Hakan Talu’nun hayatında iz bırakan çok kıymetli musiki üstadları var. Fakat bunlardan en değerlisini Hafız Kâni Karaca olarak zikrediyor. Kitabın yazılma münasebetlerinden birisi olarak da zikrettiği Kâni Karaca’yı müellif şu cümlelerle anlatıyor:
“Sadece birinci kez dinlediği koskoca ayinleri anında hafızasına alan, yıllar evvel geçtiği yapıtları birinci günkü üzere hatırlayan, son elli yılın müzik tarihinin bir çok kıymetli olayını acı, tatlı şahsen yaşayan; İstanbul’un son saray ve tekke görmüş müzisyenlerinden aldıklarını bugünlere taşıyan, bir çok yapıtın unutulmamasını sağlayan…” (s.232) Kâni Karaca ile sayısız anısı olan Talu, Karaca’nın maalesef bu toplumda gerektiği ilgi ve alakayı görmediğini belirtiyor. Ya yurt dışında?
YÜZYILIN BÜYÜK SESİ
Kitapta 1991 yılından bir hatıra naklediliyor. 1991 yılında Amerika turnesi vesilesi ile New York Amsterdam Caddesi 1047 numarada St. John The Divine Katedrali’nde büyük bir ihtifal hazırlanmaktadır. Yalnızca 2500 kişilik bir koltuk tertibi. Bir o kadar bilet bulamayıp dışarıda bekleşenler vardır. Konser öncesi Celaleddin Bakır Çelebi süper bir konuşma yapmıştır. Ketadral, Kâni Karaca’nın Lebbeyk bestesi ile inlemekte, akabinde Dağlar ile taşlar ile çağırayım Mevlam seni/ Birçok bir uyursun uyanmaz mısın ilahileri ile devam etmektedir. Cumhur esma-i Hüsna zikrine devam ederken Kâni Karaca kasideye başlamıştır.
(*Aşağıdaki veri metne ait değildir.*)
(* ===== verification/Agent.v ===== *)
(** * The storage agent

    [StorageAgent] is the protocol of [python/lake/engine/agent.py] the engine
    talks to; [InMemory] is the implementation of
    [python/lake/engine/agents/memory.py], with the ready/done fence, the
    deferred end of a request, and the write high-water mark. *)

From S2P Require Import Prelude PyDict LakeTypes.

(** ** The protocol (agent.py)

    The four optional operations are looked up with [getattr] or [isinstance]
    by the caller; an agent without them is legal.  [ag_probe_local] is there
    exactly for the in-memory agent. *)

Class StorageAgent (A : Type) : Type := {
  ag_prepare_step : PreparePlan -> M A lexn ReadyHandle;
  ag_done : Z -> M A lexn unit;
  ag_on_request_finished : FinishRequest -> M A lexn unit;
  ag_commit_write_extent : option (string -> Z -> M A lexn unit);
  ag_probe_local : option (string -> Z -> A -> Z * bool);
  ag_probe_prefix : option (Req -> M A lexn PrefixHint);
  ag_bind_host_reqs : option (gmap string Req -> A -> A)
}.

(** The slots handed out for a write are as many as its tokens. *)
Definition slots_fit (writes : list ReqIoSet) (h : ReadyHandle) : Prop :=
  NoDup (io_req_id <$> writes) ->
  forall io slots, io ∈ writes -> token_start io <= token_end io ->
    dget (io_req_id io) (slot_mapping_by_req h) = Some slots ->
    zlen slots = token_end io - token_start io.

(** What a caller that alternates [prepare_step] and [done] may rely on: in
    an idle state a plan whose writes are all scheduled is made ready with its
    sets unshrunk, [done] with the same step ends it, and the other calls keep
    the agent idle.  An agent that reads the host's requests needs them bound, with
    models and prompts it accepts. *)
Class ReliableAgent (A : Type) {SA : StorageAgent A} (budget : Z) : Type := {
  ag_idle : A -> Prop;
  ag_busy : Z -> A -> Prop;
  ag_prompt_ok : string -> list Z -> Prop;
  ag_bound : gmap string Req -> A -> Prop;
  ag_prepare_ok : forall plan reqs a, ag_idle a -> pp_pull_budget_ms plan = budget -> ag_bound reqs a ->
    (forall io, io ∈ pp_read_set plan ++ pp_write_set plan ->
       exists r, reqs !! io_req_id io = Some r /\ ag_prompt_ok (served_model_name r) (prompt_token_ids r)) ->
    exists a' h, ag_prepare_step plan a = (a', Ok h) /\ ag_busy (pp_step_id plan) a' /\
      rh_step_id h = pp_step_id plan /\
      effective_read_set h = Some (pp_read_set plan) /\
      effective_write_set h = Some (pp_write_set plan) /\
      (forall rid, rid ∈ dkeys (stats_by_req h) ->
         rid ∈ io_req_id <$> pp_read_set plan ++ pp_write_set plan) /\
      slots_fit (pp_write_set plan) h;
  ag_done_ok : forall step a, ag_busy step a ->
    exists a', ag_done step a = (a', Ok tt) /\ ag_idle a';
  ag_finish_ok : forall fin a, ag_idle a ->
    exists a', ag_on_request_finished fin a = (a', Ok tt) /\ ag_idle a';
  ag_commit_ok : forall commit rid e a, ag_commit_write_extent = Some commit -> ag_idle a ->
    exists a', commit rid e a = (a', Ok tt) /\ ag_idle a';
  ag_bind_ok : forall bind reqs a, ag_bind_host_reqs = Some bind -> ag_idle a ->
    ag_idle (bind reqs a) /\ ag_bound reqs (bind reqs a);
  ag_unbound_ok : forall reqs a, ag_bind_host_reqs = None -> ag_bound reqs a
}.

(** ** agents/memory.py *)

Module InMemory.

Record t : Type := mk {
  l0_token_end : gmap string Z;
  ready_step : option Z;
  frozen_reqs : gset string;
  deferred_finish : list FinishRequest;
  finished_log : list string;
  force_pull_reqs : gset string;
  pull_cost_ms : Z;
  prepare_calls : Z;
  done_calls : Z;
  prepares_since_commit : gmap string Z
}.

Definition init : t := mk ∅ None ∅ [] [] ∅ 0 0 0 ∅.

Definition set_l0 (m : gmap string Z) (a : t) : t :=
  mk m (ready_step a) (frozen_reqs a) (deferred_finish a) (finished_log a)
    (force_pull_reqs a) (pull_cost_ms a) (prepare_calls a) (done_calls a)
    (prepares_since_commit a).
Definition set_ready (r : option Z) (a : t) : t :=
  mk (l0_token_end a) r (frozen_reqs a) (deferred_finish a) (finished_log a)
    (force_pull_reqs a) (pull_cost_ms a) (prepare_calls a) (done_calls a)
    (prepares_since_commit a).
Definition set_frozen (f : gset string) (a : t) : t :=
  mk (l0_token_end a) (ready_step a) f (deferred_finish a) (finished_log a)
    (force_pull_reqs a) (pull_cost_ms a) (prepare_calls a) (done_calls a)
    (prepares_since_commit a).
Definition set_deferred (d : list FinishRequest) (a : t) : t :=
  mk (l0_token_end a) (ready_step a) (frozen_reqs a) d (finished_log a)
    (force_pull_reqs a) (pull_cost_ms a) (prepare_calls a) (done_calls a)
    (prepares_since_commit a).
Definition set_prepares (p : gmap string Z) (a : t) : t :=
  mk (l0_token_end a) (ready_step a) (frozen_reqs a) (deferred_finish a) (finished_log a)
    (force_pull_reqs a) (pull_cost_ms a) (prepare_calls a) (done_calls a) p.
Definition bump_prepare (a : t) : t :=
  mk (l0_token_end a) (ready_step a) (frozen_reqs a) (deferred_finish a) (finished_log a)
    (force_pull_reqs a) (pull_cost_ms a) (prepare_calls a + 1) (done_calls a)
    (prepares_since_commit a).
Definition bump_done (a : t) : t :=
  mk (l0_token_end a) (ready_step a) (frozen_reqs a) (deferred_finish a) (finished_log a)
    (force_pull_reqs a) (pull_cost_ms a) (prepare_calls a) (done_calls a + 1)
    (prepares_since_commit a).

Definition seed_local_prefix (rid : string) (e : Z) (a : t) : t :=
  set_l0 (<[rid := Z.max (get0 rid (l0_token_end a)) e]> (l0_token_end a)) a.

Definition probe_local (rid : string) (plen : Z) (a : t) : Z * bool :=
  let have := get0 rid (l0_token_end a) in
  (Z.min have plen, (0 <? plen) && (plen <=? have)).

Definition commit_write_extent (rid : string) (e : Z) : M t lexn unit := fun a =>
  let e' := Z.max 0 e in
  let n := get0 rid (prepares_since_commit a) in
  if 1 <? n then (set_prepares (<[rid := n - 1]> (prepares_since_commit a)) a, Ok tt)
  else
    let a1 := match l0_token_end a !! rid with
              | Some h => set_l0 (<[rid := Z.min h e']> (l0_token_end a)) a
              | None => a
              end in
    (set_prepares (<[rid := 0]> (prepares_since_commit a1)) a1, Ok tt).

Definition apply_finish (fin : FinishRequest) (a : t) : t :=
  mk (delete (fin_req_id fin) (l0_token_end a)) (ready_step a) (frozen_reqs a)
    (deferred_finish a) (finished_log a ++ [fin_req_id fin]) (force_pull_reqs a)
    (pull_cost_ms a) (prepare_calls a) (done_calls a)
    (delete (fin_req_id fin) (prepares_since_commit a)).

Definition flush_deferred_finish (a : t) : t :=
  if bool_decide (ready_step a <> None) || bool_decide (frozen_reqs a <> ∅) then a
  else foldl (fun a fin => apply_finish fin a) (set_deferred [] a) (deferred_finish a).

(** The local variables of [prepare_step]. *)
Record locals : Type := mkLocals {
  pl_stats : dict string StepStats;
  pl_eff_read : list ReqIoSet;
  pl_eff_write : list ReqIoSet;
  pl_pull_ms : Z
}.

Definition zero_stats : StepStats := mkStepStats 0 0 0.
Definition drop_req (rid : string) (l : list ReqIoSet) : list ReqIoSet :=
  filter (fun x => io_req_id x <> rid) l.

(** The body of the [read_set] loop. *)
Definition read_one (plan : PreparePlan) (l : locals) (io : ReqIoSet) : M t lexn locals :=
  fun a =>
  let rid := io_req_id io in
  let have := get0 rid (l0_token_end a) in
  let freeze (a : t) : t := set_frozen ({[rid]} ∪ frozen_reqs a) a in
  if bool_decide (rid ∈ force_pull_reqs a) || (have <? token_end io) then
    let ms := pl_pull_ms l + pull_cost_ms a in
    if (0 <? pp_pull_budget_ms plan) && (pp_pull_budget_ms plan <? ms) then
      if pp_allow_partial_hit plan then
        (a, Ok (mkLocals (pl_stats l) (drop_req rid (pl_eff_read l))
                  (drop_req rid (pl_eff_write l)) ms))
      else (a, Raise (EPool TIMEOUT))
    else
      let st := default zero_stats (dget rid (pl_stats l)) in
      let st' := mkStepStats (st_reused_blocks st) (st_prefill_blocks st)
                   (st_pulled_blocks st + 1) in
      (freeze (set_l0 (<[rid := Z.max have (token_end io)]> (l0_token_end a)) a),
       Ok (mkLocals (dset rid st' (pl_stats l)) (pl_eff_read l) (pl_eff_write l) ms))
  else
    (freeze a, Ok (mkLocals (dsetdefault rid zero_stats (pl_stats l)).1
                     (pl_eff_read l) (pl_eff_write l) (pl_pull_ms l))).
Lemma metas_well_formed node m hs k v : NoDup hs -> known m v = true -> well_formed hs (metas node m (drop k hs)) v = true.
Proof.
  intros Hnd Hk. pose proof (suffix_positions hs k Hnd) as Hp. revert Hp. generalize (drop k hs) as l. intros l Hp.
  assert (forall l', mapM (fun x => last_index (bid_hash (bm_id x)) hs) (metas node m l') = mapM (fun h => last_index h hs) l') as E.
  { induction l' as [|x l' IH]; [done|]. simpl. by rewrite <- IH. }
  specialize (E l). rewrite Hp in E. unfold well_formed. rewrite E, seq_contiguous.
  destruct l as [|h l]; [done|]. change (metas node m (h :: l)) with (mkMeta (mkBlockID m h) [mkLocation node 1 0] 1 :: metas node m l) at 1.
  cbn [bm_id bid_model]. rewrite Hk, andb_true_r. apply forallb_forall. intros x Hx%list_elem_of_In.
  apply list_elem_of_fmap in Hx as (b & -> & (h' & -> & _)%list_elem_of_fmap). simpl. by rewrite bool_decide_eq_true_2.
Qed.

(** What filing a suffix of the chain makes of the blocks. *)
Lemma file_lookup node m hs l : NoDup hs -> (forall h, h ∈ l -> h ∈ hs) -> forall d b,
  foldr (file_block hs) d (metas node m l) !! b =
    if decide (bid_model b = m /\ bid_hash b ∈ l)
    then match last_index (bid_hash b) hs with Some i => Some (take (S i) hs) | None => d !! b end else d !! b.
Proof.
  intros Hnd. induction l as [|x l IH]; intros Hl d b; [simpl; rewrite decide_False by set_solver; done|].
  change (metas node m (x :: l)) with (mkMeta (mkBlockID m x) [mkLocation node 1 0] 1 :: metas node m l). cbn [foldr].
  unfold file_block at 1. cbn [bm_id bid_hash].
  destruct (list_elem_of_lookup_1 _ _ (Hl x ltac:(by left))) as [j Hj]. rewrite (last_index_unique hs Hnd j x Hj).
  destruct (decide (b = mkBlockID m x)) as [->|Hne].
  - rewrite lookup_insert_eq, decide_True by (split; [done|by left]). simpl. by rewrite (last_index_unique hs Hnd j x Hj).
  - rewrite lookup_insert_ne, IH by (done || set_solver). destruct b as [bm bh]. simpl in *.
    destruct (decide (bm = m /\ bh ∈ l)) as [[-> Hin]|Hno]; [rewrite decide_True by set_solver; done|].
    rewrite decide_False; [done|]. intros [-> [->|Hin]%elem_of_cons]; [done|]. by apply Hno.
Qed.
Definition pass_b_one (rid : string) (ac : acc) : M node lexn acc := fun s =>
  if din rid (ac_num ac) then (s, Ok ac)
  else match s_reqs s !! rid with
  | None => (s, Raise EKeyError)
  | Some r =>
      let computed := num_computed_tokens r in
      if finished r || (prompt_len r <=? computed)
         || has_unprocessed_prompt rid (prompt_len r) s then (s, Ok ac)
      else
        let n := chunk_size (s_role s) (prompt_len r) computed (ac_budget ac) in
        if n <=? 0 then (s, Ok ac) else (s, Ok (emit_extend rid r n ac))
  end.

Fixpoint pass_b (rids : list string) (ac : acc) : M node lexn acc :=
  match rids with
  | [] => mret ac
  | rid :: rids' =>
      if ac_budget ac <=? 0 then mret ac
      else ac' ← pass_b_one rid ac; pass_b rids' ac'
  end.

Definition can_graph (mode : ForwardMode) (ac : acc) : bool :=
  (bool_decide (mode = DECODE) || bool_decide (mode = TARGET_VERIFY)) &&
  forallb (fun rn => (rn.2 =? 1) || bool_decide (dget rn.1 (ac_modes ac) = Some TARGET_VERIFY))
    (ac_num ac).

Definition finish_schedule (step : Z) (ac : acc) : M node lexn SchedulerOutput := fun s =>
  let rids := dkeys (ac_num ac) in
  if negb (nonempty (ac_num ac)) then (s, Ok (idle_output step))
  else
    let mode := batch_mode (dvals (ac_modes ac)) in
    (ids ← lift (structured_ids (s_reqs s) rids);
     computed_at ← lift (reindex (ac_computed_at ac) rids);
     qs ← lift (reindex (ac_qs ac) rids);
     qe ← lift (reindex (ac_qe ac) rids);
     let grammar := if nonempty ids then Some (mkGrammarOutput ids [] [] EmptyString) else None in
     mret (mkSchedulerOutput step mode (ac_new ac) (ac_cached ac) (ac_num ac)
             (zsum (dvals (ac_num ac))) (ac_read ac) (ac_write ac) None (Some (can_graph mode ac))
             (if nonempty (ac_spec ac) then Some (ac_spec ac) else None)
             (match grammar with Some _ => true | None => false end) grammar
             (ac_modes ac) computed_at qs qe)) s.

Definition schedule : M node lexn SchedulerOutput := fun s0 =>
  let step := s_step_id s0 + 1 in
  let '(w, r) := fill_running (max_running_reqs (s_role s0)) (s_waiting s0) (s_running s0) in
  let s := set_running r (set_waiting w (set_step_id step s0)) in
  if negb (nonempty r) then (s, Ok (idle_output step))
  else
    (ac1 ← pass_a r (acc0 (Z.max 0 (max_num_scheduled_tokens (s_role s))));
     ac2 ← pass_b r ac1;
     finish_schedule step ac2) s.

(** ** One step: ready, execute, done *)

Definition planned_dropped (output : SchedulerOutput) (keep : list string) : list string :=
  filter (fun rid => rid ∉ keep) (dkeys (num_scheduled_tokens output)).

(** The roll-back of the dropped requests' inflight counters. *)
Definition rollback (output : SchedulerOutput) (rid : string) (m : gmap string Z) : gmap string Z :=
  let n := default 0 (dget rid (num_scheduled_tokens output)) in
  if n =? 0 then m else <[rid := Z.max 0 (get0 rid m - n)]> m.

Definition shrink_output (output : SchedulerOutput) (eff_r eff_w : list ReqIoSet)
    (keep : list string) : SchedulerOutput :=
  let kp rid := bool_decide (rid ∈ keep) in
  let num := keep_dict kp (num_scheduled_tokens output) in
  if negb (nonempty num) then idle_output (so_step_id output)
  else
    let c := scheduled_cached_reqs output in
    let modes := keep_dict kp (req_forward_modes output) in
    let spec := match scheduled_spec_decode_tokens output with
                | Some d => let d' := keep_dict kp d in if nonempty d' then Some d' else None
                | None => None
                end in
    let grammar := filter_grammar_output (grammar_output output) kp in
    mkSchedulerOutput (so_step_id output) (batch_mode (dvals modes))
      (filter (fun r => nr_req_id r ∈ keep) (scheduled_new_reqs output))
      (mkCachedRequestData (keep_ids kp (cr_req_ids c))
         (keep_idx kp (cr_req_ids c) (cr_num_computed_tokens c))
         (keep_idx kp (cr_req_ids c) (cr_num_output_tokens c)) None)
      num (zsum (dvals num))
      (filter (fun io => io_req_id io ∈ keep) eff_r)
      (filter (fun io => io_req_id io ∈ keep) eff_w)
      (global_num_tokens output) (can_run_graph output) spec
      (match grammar with Some _ => true | None => false end) grammar modes
      (keep_dict kp (req_num_computed_at_schedule output))
      (keep_dict kp (req_query_start output))
      (keep_dict kp (req_query_end output)).

Definition respect_effective_sets (output : SchedulerOutput) (ready : ReadyHandle)
    (s : node) : node * SchedulerOutput :=
  match effective_read_set ready, effective_write_set ready with
  | None, None => (s, output)
  | er, ew =>
      let eff_r := default (read_set output) er in
      let eff_w := default (write_set output) ew in
      let keep := (io_req_id <$> eff_r) ++ (io_req_id <$> eff_w) in
      let dropped := planned_dropped output keep in
      if negb (nonempty dropped) then (s, output)
      else
        (set_inflight_decode (foldl (fun m rid => rollback output rid m) (s_inflight_decode s) dropped) s,
         shrink_output output eff_r eff_w keep)
  end.

Definition log_event (e : tl_event) (step : Z) (s : node) : node :=
  set_timeline (s_timeline s ++ [(e, step)]) s.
Talu o anları şöyle anlatıyor: “…Kâni Ağabey kasideye başladığında bütün seyircilerle birlikte hayranlıkla onu dinliyorduk. Makam, yöntem, ses sitemi, şan teknikleri, tanbur, ud, ney, kudüm; kısaca müziğe ilişkin her şey bitmiş, vakit ve yerin dışına çıkılmış, âdeta hepimiz onun esiri olmuştuk. Güya karşımızdaki yüksek balkonda duran ve tuşlarında Bach’ın yapıtlarının çalındığı büyük orgu kıskandırmak için birebir perde üzerinde birkaç makam icrası yapıyor, sonra da nağmeleri hayal bile edemeyeceğimiz yerlere götürüyordu.” (s.224) Gece yaşanan bu eşsiz hâl sonraki gün New York Times gazetelerinde de yankı bulmuştur. Konser için: “Cennetten gelen sesleri duyduk”, Kâni Karaca için ise “Şüphesiz yüzyılın sesi” manşetleri atılmıştır. Kuşkusuz 1980-81 yıllarında Talu’nun merhum Kâni Karaca ile başlayan dostluğu ve yaşanan anılar başlı başına bir kitap konusu olmaya namzet.
R. Hakan Talu’nun, “İhtiyaç Fazlası Tanburi” isimli yapıtı, anıların eşliğinde Türk Musikisi’nin icrası ile geçen 40 yıllık bir periyodu, musiki tarihimizden değerli kayıtlarla hülasa etmesi ilgili okur için büyük değer arz ediyor.